AIPAC is a prime example of our refusal to raise vital questions. Each year in Washington it stages a massive extravaganza befitting a national party convention. Trotted out are more House and Senate members than can be found on the floor of Congress and there are loads of top administration officials and machers from Israel. The purposeful message sent by this display is that Jews are powerful, that Israel has great influence in Washington.

AIPAC wants everyone to believe that it is a powerhouse. We should not be surprised, then, when those who look at Israel through hostile eyes interpret what they see as evidence that the Israel lobby is all-powerful. We kvetch when others get the message that is intentionally sent.

This might be a reasonable price to pay if AIPAC made a difference. It does not. At the end of the day, other considerations determine Israel-US relations on all matters that count. At the end of the day, AIPAC is a bunch of shvitzers and people who run around a lot, acting like big shots who do not have power, although they do make noise, mainly for fund-raising purposes.

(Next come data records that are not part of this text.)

(* ===== verification/Proto.v ===== *)
(** * proto: the messages, and the grpc calls

    The messages of [mysh.proto] as the handlers see them, and class [Grpc], the
    calls on a connection that the code makes; the connections and the network
    are not part of the program. *)

From S2P Require Import Prelude.

(** ** Messages *)
Inductive ServingStatus := UNKNOWN | SERVING | NOT_SERVING.
#[export] Instance ServingStatus_eq_dec : EqDecision ServingStatus.
Proof. solve_decision. Defined.

Record HealthCheckRequest := MkHealthCheckRequest { hc_Service : string }.
Record HealthCheckResponse := MkHealthCheckResponse { hc_Status : ServingStatus }.
Record UploadRequest := MkUploadRequest
  { up_Uid : string; up_Record : string; up_Token : string; up_CliAddr : string }.
Record UploadResponse := MkUploadResponse { up_ErrorMsg : string; up_ResponseCode : Z }.
Record SearchRequest := MkSearchRequest
  { se_Uid : string; se_SearchString : string; se_Token : string; se_CliAddr : string }.
Record SearchResponse := MkSearchResponse { se_Response : list string; se_ResponseCode : Z }.
Record LoginRequest := MkLoginRequest
  { li_Uid : string; li_Password : string; li_CliAddr : string }.
Record LoginResponse := MkLoginResponse { li_ResponseCode : Z; li_Token : string }.
Record LogoutRequest := MkLogoutRequest { lo_Uid : string; lo_CliAddr : string }.
Record LogoutResponse := MkLogoutResponse { lo_ResponseCode : Z }.
Record CleanRequest := MkCleanRequest { cl_Uid : string }.
Record CleanResponse := MkCleanResponse { cl_ResponseCode : Z }.
Record UidLogoutRequest := MkUidLogoutRequest { ul_Uid : string }.
Record UidLogoutResponse := MkUidLogoutResponse { ul_ResponseCode : Z }.
Record CommonQueryRequest := MkCommonQueryRequest { q_Req : string }.
Record CommonQueryResponse := MkCommonQueryResponse { q_Resp : string }.
Record CommonQueryListResponse := MkCommonQueryListResponse { ql_Resp : list string }.

(** What a handler returns: a response, or nil, and an error, or nil. *)
Definition reply (R : Type) : Type := option R * option error.

(** The proxy overwrites the address of the client. *)
Definition set_up_CliAddr (r : UploadRequest) (a : string) : UploadRequest :=
  MkUploadRequest (up_Uid r) (up_Record r) (up_Token r) a.
Definition set_se_CliAddr (r : SearchRequest) (a : string) : SearchRequest :=
  MkSearchRequest (se_Uid r) (se_SearchString r) (se_Token r) a.
Definition set_li_CliAddr (r : LoginRequest) (a : string) : LoginRequest :=
  MkLoginRequest (li_Uid r) (li_Password r) a.
Definition set_lo_CliAddr (r : LogoutRequest) (a : string) : LogoutRequest :=
  MkLogoutRequest (lo_Uid r) a.

(** ** Calls *)
Class Grpc (W : Type) := {
  conn : Type;
  (** [grpc.Dial], without transport security and with the certificate. *)
  DialInsecure : string → W → result conn * W;
  DialTLS : string → W → result conn * W;
  rpc_Search : conn → SearchRequest → W → result SearchResponse * W;
  rpc_Upload : conn → UploadRequest → W → result UploadResponse * W;
  rpc_Login : conn → LoginRequest → W → result LoginResponse * W;
  rpc_Logout : conn → LogoutRequest → W → result LogoutResponse * W;
  rpc_CleanUidCache : conn → CleanRequest → W → result CleanResponse * W;
  rpc_UidLogout : conn → UidLogoutRequest → W → result UidLogoutResponse * W;
  rpc_Check : conn → HealthCheckRequest → W → result HealthCheckResponse * W;
  rpc_UidEndpoint : conn → CommonQueryRequest → W → result CommonQueryResponse * W;
}.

REAL INFLUENCE? Try Saudi Arabia, which connived with the White House to spirit dozens of its key people out of this country immediately after 9/11; or when it arranged back-channel military purchases from the US through Germany. Real influence is Dubai buying US ports with White House approval.

When the US demands control of Israel's relations with China, vetoes Israeli commercial activity in the US, brings criminal charges against AIPAC people and twists Israel's diplomatic arm constantly - that ain't influence. All the noise made by AIPAC and other advocates for Israel cannot change this reality.

Whether with respect to diplomacy or other spheres of activity, true influence is exerted quietly. Noise and publicity are antithetical to influence.

The chances that American Jewish leaders will reflect on the lobbying tactics that we cling to are zero. We believe that hoopla and attention are signs of success. Like those who bash Israel, reality is not allowed to intrude on fantasy.

And while it is truly meritorious for pro-Israel activists to be making the case for the Jewish state - we need to rethink how best to do so.

I fear that we are trapped in arrangements that promote self-deception. We seem to lack the capacity to evaluate the utility of our current stratagems.

I wish it could be otherwise. I wish we did not give ammunition to those who bash us by promoting the wrongful perception that we are powerful.